What to work on -> Nothing but the lines from the top of the following entries through the line with "Abbreviation notional := (notional_bag_for" should be printed, exactly as they are.

(Supplied records)

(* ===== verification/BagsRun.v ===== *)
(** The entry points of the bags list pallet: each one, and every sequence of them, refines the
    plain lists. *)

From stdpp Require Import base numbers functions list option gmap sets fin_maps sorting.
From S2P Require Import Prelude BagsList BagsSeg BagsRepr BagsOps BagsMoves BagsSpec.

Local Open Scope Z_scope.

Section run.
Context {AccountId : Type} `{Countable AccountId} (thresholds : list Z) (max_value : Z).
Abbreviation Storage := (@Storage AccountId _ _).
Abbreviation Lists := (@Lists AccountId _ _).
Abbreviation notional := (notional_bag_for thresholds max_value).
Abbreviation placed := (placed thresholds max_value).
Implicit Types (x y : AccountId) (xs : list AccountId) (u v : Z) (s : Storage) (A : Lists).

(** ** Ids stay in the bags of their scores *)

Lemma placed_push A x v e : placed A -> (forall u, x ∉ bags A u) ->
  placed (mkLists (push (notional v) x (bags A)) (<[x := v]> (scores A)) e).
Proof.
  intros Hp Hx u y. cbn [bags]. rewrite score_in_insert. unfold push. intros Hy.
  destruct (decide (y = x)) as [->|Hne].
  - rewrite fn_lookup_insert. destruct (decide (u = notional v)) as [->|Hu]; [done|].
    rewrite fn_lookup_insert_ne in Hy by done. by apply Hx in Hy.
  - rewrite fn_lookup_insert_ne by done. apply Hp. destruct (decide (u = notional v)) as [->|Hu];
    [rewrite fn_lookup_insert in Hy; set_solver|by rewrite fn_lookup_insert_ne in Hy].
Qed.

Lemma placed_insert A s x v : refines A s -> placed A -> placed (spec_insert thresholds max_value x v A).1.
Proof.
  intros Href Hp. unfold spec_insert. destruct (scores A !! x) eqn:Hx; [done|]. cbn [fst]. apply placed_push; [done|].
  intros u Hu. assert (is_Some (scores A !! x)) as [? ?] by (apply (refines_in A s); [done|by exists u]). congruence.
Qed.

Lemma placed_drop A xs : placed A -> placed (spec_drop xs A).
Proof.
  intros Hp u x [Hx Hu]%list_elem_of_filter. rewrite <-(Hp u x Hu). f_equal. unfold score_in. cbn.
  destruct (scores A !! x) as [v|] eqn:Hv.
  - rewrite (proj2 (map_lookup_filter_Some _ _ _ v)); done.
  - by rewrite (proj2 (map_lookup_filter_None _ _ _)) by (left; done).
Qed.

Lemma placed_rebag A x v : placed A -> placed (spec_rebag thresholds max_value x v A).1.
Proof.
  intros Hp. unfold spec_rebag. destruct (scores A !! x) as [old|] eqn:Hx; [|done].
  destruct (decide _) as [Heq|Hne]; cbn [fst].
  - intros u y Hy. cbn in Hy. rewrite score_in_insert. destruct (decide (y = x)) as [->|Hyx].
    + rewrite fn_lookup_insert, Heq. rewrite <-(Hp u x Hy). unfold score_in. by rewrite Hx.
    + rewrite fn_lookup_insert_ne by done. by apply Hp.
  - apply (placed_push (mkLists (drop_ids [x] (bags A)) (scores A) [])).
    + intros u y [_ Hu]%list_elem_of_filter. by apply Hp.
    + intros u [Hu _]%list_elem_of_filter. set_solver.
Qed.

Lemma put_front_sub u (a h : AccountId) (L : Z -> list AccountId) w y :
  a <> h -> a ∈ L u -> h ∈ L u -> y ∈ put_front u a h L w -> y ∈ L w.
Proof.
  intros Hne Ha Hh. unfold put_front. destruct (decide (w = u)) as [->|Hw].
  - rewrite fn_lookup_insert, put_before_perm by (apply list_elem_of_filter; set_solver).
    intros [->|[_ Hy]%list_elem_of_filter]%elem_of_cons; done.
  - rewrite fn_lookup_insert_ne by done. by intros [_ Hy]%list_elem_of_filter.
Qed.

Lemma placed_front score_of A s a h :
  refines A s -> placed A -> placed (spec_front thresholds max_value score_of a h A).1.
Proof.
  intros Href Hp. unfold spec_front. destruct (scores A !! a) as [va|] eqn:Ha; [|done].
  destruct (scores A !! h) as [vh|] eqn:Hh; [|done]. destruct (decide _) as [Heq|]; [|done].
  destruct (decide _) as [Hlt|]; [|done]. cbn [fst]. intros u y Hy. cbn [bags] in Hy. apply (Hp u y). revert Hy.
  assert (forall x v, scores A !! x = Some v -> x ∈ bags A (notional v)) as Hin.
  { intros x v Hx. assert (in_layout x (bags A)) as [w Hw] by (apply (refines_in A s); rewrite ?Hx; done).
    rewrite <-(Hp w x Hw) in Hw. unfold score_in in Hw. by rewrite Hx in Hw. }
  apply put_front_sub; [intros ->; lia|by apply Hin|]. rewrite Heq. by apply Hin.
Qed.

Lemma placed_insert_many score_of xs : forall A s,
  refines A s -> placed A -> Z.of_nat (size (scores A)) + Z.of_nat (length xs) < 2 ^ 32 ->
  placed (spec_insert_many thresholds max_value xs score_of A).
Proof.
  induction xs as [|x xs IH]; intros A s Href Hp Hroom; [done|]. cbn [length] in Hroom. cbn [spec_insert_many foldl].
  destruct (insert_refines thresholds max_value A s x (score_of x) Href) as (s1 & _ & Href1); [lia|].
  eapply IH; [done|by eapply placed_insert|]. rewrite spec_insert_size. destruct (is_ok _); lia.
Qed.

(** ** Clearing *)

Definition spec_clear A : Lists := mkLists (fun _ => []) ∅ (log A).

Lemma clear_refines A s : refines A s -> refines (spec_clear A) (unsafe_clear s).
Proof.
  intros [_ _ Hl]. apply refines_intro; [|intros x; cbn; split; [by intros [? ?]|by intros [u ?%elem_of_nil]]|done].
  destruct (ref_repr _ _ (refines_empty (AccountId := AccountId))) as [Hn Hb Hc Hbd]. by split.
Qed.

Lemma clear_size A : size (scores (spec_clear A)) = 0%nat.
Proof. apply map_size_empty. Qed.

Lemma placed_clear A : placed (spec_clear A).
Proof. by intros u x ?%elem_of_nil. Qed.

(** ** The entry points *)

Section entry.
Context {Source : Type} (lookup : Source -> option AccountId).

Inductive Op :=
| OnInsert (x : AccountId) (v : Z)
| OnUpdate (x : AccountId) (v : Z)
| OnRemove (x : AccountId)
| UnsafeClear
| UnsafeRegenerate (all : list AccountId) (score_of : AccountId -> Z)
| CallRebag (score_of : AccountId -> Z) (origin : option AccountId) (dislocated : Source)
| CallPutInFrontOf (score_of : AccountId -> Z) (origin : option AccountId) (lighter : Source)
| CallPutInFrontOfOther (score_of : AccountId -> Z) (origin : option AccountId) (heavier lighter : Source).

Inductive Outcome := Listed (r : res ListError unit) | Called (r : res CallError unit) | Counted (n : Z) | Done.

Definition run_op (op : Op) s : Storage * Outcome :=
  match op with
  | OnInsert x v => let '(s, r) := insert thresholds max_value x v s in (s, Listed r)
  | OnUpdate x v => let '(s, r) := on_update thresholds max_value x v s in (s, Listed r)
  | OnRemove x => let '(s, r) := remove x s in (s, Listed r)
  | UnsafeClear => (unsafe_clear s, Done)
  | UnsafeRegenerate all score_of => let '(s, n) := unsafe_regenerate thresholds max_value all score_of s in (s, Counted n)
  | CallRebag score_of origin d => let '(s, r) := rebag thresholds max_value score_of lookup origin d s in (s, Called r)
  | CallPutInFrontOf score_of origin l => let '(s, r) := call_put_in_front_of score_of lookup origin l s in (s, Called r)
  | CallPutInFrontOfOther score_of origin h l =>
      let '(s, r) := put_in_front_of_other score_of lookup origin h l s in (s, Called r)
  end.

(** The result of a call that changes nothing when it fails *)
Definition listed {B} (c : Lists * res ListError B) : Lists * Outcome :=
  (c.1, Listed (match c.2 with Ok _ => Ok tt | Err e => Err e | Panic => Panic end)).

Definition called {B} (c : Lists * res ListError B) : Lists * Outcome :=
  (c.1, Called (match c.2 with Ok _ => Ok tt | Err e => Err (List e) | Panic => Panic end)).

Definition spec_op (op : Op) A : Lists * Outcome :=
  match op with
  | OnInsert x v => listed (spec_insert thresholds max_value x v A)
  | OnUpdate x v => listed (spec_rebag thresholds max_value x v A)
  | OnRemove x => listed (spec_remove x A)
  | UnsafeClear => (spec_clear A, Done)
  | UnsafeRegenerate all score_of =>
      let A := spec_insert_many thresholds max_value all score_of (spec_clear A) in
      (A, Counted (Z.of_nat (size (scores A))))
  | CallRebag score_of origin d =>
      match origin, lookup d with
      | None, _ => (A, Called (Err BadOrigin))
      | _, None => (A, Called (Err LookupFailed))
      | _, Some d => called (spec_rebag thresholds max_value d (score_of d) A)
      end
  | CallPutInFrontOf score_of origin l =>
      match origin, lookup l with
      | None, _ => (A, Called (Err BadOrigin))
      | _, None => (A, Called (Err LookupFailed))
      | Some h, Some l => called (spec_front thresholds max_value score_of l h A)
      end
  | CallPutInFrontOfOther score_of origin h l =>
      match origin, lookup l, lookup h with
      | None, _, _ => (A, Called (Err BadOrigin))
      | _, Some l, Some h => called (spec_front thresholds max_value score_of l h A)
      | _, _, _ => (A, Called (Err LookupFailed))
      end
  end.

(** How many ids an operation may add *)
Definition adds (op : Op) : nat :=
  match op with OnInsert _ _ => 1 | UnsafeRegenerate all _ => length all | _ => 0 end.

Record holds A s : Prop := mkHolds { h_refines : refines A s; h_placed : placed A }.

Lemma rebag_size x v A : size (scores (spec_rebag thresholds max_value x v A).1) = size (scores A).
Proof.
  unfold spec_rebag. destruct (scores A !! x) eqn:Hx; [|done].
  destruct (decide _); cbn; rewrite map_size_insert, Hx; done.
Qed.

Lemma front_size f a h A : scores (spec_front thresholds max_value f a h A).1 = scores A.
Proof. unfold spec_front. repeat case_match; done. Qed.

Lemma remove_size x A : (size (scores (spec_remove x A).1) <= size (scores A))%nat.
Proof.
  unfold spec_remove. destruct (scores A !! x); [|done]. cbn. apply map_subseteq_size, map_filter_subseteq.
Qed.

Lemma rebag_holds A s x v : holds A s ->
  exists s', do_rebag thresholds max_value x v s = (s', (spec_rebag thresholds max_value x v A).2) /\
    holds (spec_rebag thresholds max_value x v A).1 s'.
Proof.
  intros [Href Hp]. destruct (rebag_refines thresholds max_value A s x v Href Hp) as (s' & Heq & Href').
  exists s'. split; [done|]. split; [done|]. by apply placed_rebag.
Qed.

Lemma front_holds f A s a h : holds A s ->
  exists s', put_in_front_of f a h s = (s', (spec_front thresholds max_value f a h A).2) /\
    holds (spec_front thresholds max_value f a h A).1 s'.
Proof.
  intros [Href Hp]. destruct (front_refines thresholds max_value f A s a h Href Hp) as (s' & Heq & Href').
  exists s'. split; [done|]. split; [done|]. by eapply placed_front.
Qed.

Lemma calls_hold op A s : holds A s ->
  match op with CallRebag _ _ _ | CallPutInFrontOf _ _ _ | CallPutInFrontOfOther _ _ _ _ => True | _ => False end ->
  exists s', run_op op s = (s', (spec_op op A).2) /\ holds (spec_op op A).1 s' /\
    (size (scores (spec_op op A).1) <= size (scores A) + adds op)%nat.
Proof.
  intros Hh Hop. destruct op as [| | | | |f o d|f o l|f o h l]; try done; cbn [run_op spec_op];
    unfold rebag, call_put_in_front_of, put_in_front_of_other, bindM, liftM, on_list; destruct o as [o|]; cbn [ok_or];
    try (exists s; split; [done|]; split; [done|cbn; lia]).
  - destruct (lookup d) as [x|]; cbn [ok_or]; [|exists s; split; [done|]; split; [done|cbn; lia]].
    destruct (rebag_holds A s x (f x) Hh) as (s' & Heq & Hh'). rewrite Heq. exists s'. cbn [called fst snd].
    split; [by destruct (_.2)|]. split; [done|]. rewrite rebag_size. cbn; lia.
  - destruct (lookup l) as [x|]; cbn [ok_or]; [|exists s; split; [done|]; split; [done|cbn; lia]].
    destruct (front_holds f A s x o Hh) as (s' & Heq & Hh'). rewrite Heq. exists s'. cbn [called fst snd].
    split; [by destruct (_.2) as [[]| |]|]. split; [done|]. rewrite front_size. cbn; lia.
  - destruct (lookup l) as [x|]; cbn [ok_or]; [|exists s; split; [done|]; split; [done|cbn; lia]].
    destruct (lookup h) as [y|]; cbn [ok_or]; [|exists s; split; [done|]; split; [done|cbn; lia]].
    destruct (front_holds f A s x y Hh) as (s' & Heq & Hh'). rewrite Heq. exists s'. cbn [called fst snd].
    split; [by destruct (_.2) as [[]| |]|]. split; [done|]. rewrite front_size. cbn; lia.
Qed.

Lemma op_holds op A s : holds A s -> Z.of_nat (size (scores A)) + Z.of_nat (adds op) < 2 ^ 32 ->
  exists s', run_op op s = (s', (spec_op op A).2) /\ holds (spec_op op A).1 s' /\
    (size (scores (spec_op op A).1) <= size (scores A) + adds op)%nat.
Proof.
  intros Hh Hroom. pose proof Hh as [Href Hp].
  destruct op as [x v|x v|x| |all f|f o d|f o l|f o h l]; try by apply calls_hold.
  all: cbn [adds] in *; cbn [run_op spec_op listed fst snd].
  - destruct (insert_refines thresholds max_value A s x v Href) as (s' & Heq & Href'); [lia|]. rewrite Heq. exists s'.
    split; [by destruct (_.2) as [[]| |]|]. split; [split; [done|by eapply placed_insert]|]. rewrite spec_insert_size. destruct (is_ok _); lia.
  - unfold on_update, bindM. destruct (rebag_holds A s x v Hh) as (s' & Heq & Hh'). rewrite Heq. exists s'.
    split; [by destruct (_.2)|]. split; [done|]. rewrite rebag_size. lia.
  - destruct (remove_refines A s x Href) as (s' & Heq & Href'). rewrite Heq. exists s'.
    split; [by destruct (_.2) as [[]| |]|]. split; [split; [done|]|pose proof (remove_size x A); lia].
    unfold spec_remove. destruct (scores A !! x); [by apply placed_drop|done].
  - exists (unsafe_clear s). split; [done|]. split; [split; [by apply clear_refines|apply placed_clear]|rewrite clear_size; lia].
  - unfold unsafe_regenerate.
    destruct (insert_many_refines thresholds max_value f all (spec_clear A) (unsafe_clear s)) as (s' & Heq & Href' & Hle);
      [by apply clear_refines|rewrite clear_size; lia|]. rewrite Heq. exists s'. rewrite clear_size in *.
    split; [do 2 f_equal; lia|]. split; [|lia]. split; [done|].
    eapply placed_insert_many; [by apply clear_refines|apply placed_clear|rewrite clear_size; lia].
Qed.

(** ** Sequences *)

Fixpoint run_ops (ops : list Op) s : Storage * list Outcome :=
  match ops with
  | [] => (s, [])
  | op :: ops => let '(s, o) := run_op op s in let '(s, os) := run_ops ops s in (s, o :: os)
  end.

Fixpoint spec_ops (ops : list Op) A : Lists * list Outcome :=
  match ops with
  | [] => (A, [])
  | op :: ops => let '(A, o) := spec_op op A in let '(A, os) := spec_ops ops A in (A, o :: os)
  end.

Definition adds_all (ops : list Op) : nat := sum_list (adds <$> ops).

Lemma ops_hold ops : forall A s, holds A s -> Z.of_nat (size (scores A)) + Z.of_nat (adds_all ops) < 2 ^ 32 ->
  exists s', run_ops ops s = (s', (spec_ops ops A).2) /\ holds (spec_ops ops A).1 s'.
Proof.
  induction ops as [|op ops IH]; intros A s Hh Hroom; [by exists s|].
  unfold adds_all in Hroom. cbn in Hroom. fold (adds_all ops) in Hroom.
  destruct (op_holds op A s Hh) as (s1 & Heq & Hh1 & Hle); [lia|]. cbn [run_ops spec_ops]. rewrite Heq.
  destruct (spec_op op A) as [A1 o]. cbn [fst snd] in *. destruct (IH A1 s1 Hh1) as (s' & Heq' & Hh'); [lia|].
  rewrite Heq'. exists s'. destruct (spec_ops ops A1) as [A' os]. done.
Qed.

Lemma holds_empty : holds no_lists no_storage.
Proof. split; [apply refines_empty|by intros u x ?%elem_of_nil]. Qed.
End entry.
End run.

(End Supplied records)

Answer for this exercise ->
(* ===== verification/BagsRun.v ===== *)
(** The entry points of the bags list pallet: each one, and every sequence of them, refines the
    plain lists. *)

From stdpp Require Import base numbers functions list option gmap sets fin_maps sorting.
From S2P Require Import Prelude BagsList BagsSeg BagsRepr BagsOps BagsMoves BagsSpec.

Local Open Scope Z_scope.

Section run.
Context {AccountId : Type} `{Countable AccountId} (thresholds : list Z) (max_value : Z).
Abbreviation Storage := (@Storage AccountId _ _).
Abbreviation Lists := (@Lists AccountId _ _).
Abbreviation notional := (notional_bag_for thresholds max_value).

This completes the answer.